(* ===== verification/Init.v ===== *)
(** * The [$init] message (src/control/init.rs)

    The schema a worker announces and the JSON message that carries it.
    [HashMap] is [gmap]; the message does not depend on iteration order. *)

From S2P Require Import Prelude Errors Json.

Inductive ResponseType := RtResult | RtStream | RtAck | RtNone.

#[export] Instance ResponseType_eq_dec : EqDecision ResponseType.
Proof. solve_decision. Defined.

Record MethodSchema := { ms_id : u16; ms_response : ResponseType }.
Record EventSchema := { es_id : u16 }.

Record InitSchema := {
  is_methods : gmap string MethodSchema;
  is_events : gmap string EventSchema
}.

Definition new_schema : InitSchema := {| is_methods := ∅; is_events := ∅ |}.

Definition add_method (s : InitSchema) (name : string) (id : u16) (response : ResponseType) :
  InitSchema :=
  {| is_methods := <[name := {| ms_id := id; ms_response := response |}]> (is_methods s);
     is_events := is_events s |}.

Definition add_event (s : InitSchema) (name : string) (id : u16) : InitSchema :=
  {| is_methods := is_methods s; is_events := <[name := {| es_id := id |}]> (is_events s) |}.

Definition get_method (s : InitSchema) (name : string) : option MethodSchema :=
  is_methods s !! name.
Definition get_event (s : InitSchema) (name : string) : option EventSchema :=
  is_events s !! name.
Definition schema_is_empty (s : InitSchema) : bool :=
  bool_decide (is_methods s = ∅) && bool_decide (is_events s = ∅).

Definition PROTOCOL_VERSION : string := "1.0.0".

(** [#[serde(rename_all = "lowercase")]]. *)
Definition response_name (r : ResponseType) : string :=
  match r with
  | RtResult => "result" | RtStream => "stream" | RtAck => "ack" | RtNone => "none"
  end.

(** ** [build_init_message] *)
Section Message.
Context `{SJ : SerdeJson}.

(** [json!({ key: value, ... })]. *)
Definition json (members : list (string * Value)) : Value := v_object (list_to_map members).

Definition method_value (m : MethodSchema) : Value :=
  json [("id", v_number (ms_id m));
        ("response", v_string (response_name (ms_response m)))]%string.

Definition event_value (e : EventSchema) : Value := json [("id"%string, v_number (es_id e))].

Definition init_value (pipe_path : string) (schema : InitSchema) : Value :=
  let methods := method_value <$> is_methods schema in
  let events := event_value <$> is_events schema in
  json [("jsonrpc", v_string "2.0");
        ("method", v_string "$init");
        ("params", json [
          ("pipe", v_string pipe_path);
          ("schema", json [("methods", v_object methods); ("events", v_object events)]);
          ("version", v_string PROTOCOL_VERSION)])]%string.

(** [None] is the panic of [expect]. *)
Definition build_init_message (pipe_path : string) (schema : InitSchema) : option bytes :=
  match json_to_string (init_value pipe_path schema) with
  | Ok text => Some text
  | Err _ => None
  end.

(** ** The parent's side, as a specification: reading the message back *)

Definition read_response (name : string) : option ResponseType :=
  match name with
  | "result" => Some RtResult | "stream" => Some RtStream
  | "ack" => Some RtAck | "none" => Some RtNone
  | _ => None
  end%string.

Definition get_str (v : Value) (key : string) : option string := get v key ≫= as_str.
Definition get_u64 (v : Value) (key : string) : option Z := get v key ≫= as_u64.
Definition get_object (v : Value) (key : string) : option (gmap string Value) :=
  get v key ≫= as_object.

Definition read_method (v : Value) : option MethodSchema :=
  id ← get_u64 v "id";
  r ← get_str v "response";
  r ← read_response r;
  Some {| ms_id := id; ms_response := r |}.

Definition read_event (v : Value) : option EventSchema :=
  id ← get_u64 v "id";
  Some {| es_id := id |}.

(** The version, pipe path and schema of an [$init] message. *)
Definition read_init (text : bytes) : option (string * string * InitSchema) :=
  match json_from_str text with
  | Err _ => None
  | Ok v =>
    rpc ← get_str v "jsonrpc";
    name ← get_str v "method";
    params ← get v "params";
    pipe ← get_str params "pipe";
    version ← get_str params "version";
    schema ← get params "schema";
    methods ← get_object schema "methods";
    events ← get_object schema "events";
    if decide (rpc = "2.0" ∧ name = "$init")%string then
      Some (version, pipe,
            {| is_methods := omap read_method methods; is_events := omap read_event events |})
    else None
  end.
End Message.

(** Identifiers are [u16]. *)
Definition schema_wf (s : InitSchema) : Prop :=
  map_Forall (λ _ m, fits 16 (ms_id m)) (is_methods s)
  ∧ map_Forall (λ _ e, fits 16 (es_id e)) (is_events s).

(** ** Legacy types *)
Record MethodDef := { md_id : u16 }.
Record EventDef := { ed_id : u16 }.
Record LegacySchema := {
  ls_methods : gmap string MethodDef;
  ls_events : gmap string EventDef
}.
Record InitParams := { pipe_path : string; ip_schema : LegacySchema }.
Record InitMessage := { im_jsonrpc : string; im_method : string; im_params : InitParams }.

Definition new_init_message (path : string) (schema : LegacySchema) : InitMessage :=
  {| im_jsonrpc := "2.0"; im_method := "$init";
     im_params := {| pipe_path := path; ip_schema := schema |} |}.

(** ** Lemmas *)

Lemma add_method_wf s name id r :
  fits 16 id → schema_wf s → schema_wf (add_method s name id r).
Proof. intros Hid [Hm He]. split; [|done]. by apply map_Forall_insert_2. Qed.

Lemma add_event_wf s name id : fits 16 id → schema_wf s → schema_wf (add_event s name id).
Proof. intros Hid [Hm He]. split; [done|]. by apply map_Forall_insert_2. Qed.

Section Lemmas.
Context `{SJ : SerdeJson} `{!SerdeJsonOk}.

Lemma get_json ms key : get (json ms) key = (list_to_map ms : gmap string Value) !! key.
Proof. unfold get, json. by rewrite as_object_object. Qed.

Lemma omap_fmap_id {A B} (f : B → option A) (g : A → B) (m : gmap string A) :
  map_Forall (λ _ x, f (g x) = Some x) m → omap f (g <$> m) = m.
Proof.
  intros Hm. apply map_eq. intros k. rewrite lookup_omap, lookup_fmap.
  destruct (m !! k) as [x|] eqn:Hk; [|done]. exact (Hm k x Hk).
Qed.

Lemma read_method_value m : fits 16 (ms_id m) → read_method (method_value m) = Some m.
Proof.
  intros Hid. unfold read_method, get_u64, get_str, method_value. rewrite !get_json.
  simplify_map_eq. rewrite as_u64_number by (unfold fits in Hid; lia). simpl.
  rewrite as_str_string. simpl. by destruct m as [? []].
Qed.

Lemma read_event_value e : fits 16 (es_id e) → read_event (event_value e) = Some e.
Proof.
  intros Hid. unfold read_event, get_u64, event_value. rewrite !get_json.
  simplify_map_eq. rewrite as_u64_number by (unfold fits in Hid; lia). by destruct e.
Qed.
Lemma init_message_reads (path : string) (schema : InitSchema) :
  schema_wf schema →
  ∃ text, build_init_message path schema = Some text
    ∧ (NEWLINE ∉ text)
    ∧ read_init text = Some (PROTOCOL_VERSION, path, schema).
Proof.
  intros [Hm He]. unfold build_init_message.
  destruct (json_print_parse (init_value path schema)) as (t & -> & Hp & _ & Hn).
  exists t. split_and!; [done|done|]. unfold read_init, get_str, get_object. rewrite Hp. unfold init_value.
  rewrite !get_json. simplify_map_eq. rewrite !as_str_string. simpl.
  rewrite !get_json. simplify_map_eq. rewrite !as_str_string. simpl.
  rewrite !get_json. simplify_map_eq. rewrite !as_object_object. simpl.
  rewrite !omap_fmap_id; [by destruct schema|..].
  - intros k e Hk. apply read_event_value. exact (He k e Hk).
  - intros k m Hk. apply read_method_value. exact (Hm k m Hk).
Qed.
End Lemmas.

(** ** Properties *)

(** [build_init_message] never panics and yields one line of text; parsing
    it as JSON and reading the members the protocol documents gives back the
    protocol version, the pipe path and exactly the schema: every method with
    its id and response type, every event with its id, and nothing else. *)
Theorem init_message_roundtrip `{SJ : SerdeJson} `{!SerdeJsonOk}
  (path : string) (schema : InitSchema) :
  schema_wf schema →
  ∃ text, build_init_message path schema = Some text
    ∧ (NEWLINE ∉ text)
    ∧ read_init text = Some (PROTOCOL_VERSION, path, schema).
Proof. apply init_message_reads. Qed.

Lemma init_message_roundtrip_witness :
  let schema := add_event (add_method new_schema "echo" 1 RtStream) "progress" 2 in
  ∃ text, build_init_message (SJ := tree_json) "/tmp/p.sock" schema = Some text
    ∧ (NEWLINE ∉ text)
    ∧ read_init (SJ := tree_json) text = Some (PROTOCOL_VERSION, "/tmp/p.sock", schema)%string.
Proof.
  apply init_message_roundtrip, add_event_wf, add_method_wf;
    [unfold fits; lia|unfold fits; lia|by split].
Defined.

▸ **REQUIRED ACTION**
The required output is each line from the one with "apply init_message_roundtrip, add_event_wf, add_method_wf;" through the end of the material above, repeated exactly with both ends included.

▸ **RESPONSE**
  apply init_message_roundtrip, add_event_wf, add_method_wf;
    [unfold fits; lia|unfold fits; lia|by split].
Defined.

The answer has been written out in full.